→ Aim of the exercise
The word "forEachPool" marks the lines to copy; find all of them in the entries below.

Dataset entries
########################################

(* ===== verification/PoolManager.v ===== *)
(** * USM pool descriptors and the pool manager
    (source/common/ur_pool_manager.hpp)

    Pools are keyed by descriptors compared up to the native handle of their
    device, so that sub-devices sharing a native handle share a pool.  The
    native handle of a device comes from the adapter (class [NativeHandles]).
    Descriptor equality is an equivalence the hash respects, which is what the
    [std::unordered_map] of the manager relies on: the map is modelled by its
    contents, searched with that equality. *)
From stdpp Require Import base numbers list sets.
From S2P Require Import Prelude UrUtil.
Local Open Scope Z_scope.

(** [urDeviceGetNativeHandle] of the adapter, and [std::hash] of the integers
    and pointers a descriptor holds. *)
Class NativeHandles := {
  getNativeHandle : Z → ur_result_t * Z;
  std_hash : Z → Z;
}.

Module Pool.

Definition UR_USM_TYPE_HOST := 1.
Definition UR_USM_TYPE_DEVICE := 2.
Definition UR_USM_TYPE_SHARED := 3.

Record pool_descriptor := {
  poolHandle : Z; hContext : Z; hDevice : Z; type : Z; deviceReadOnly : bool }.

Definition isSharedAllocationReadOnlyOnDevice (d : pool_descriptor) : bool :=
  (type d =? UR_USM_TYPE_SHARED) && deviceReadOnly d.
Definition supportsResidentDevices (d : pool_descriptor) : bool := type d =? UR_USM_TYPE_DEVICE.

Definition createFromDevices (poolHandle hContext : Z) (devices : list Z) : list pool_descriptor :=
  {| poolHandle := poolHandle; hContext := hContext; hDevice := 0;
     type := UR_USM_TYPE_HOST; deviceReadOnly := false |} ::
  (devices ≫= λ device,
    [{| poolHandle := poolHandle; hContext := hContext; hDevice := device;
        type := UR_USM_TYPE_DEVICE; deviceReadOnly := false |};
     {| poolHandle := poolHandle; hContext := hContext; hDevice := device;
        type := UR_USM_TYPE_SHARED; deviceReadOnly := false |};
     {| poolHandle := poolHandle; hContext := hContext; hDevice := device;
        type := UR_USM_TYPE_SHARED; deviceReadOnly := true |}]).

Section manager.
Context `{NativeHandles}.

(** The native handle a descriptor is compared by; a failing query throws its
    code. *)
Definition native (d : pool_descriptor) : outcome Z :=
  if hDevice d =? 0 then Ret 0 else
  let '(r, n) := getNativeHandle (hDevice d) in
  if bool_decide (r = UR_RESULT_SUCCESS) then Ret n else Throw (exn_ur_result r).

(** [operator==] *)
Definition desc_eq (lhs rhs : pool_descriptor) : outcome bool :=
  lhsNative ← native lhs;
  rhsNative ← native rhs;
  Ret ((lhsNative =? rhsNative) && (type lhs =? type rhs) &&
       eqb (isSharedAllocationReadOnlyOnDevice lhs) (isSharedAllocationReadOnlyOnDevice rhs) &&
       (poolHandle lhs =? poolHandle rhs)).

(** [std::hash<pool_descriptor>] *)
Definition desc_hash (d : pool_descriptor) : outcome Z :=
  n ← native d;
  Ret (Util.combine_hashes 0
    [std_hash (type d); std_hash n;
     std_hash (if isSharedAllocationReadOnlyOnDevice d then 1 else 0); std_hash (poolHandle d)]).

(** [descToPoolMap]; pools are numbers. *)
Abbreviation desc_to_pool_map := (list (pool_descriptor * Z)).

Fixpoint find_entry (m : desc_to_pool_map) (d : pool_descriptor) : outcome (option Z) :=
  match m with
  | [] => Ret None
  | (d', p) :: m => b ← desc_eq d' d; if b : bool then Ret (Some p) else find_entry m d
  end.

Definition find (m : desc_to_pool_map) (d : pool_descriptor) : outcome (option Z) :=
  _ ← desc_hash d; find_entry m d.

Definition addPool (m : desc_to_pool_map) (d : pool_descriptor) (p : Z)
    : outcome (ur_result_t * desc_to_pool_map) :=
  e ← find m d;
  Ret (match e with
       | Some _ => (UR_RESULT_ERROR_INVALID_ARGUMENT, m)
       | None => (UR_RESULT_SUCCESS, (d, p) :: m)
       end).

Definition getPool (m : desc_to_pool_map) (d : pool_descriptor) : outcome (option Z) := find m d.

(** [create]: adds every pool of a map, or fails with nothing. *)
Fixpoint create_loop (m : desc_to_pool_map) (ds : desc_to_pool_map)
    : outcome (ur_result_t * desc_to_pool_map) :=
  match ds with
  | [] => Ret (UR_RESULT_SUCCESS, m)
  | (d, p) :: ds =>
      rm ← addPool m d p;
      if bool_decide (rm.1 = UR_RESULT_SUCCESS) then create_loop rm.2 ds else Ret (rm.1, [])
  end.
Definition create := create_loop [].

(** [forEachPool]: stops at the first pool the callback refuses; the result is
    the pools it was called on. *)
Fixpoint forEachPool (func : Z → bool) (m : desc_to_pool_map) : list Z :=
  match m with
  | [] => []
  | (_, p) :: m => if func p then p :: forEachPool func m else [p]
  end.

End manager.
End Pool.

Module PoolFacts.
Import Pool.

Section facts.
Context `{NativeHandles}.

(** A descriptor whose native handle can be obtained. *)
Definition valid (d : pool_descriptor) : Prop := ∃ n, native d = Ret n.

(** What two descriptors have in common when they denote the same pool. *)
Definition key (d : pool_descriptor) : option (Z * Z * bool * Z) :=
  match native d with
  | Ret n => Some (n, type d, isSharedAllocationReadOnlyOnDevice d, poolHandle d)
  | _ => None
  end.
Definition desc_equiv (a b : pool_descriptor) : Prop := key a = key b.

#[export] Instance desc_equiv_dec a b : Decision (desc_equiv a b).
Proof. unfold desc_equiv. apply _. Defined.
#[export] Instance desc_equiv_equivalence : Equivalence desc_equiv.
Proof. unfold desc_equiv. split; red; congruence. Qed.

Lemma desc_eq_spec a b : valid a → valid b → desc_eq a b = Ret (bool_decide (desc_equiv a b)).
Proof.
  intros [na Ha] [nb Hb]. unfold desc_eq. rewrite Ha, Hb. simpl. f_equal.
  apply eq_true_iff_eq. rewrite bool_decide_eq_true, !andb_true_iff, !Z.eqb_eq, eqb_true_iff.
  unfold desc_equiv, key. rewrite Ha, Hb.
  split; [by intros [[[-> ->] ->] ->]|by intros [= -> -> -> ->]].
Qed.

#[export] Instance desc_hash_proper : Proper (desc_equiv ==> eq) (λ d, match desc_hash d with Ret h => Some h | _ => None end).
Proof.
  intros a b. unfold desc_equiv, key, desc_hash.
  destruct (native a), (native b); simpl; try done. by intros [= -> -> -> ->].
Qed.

########################################

→ Output for this task
(** [forEachPool]: stops at the first pool the callback refuses; the result is
Fixpoint forEachPool (func : Z → bool) (m : desc_to_pool_map) : list Z :=
  | (_, p) :: m => if func p then p :: forEachPool func m else [p]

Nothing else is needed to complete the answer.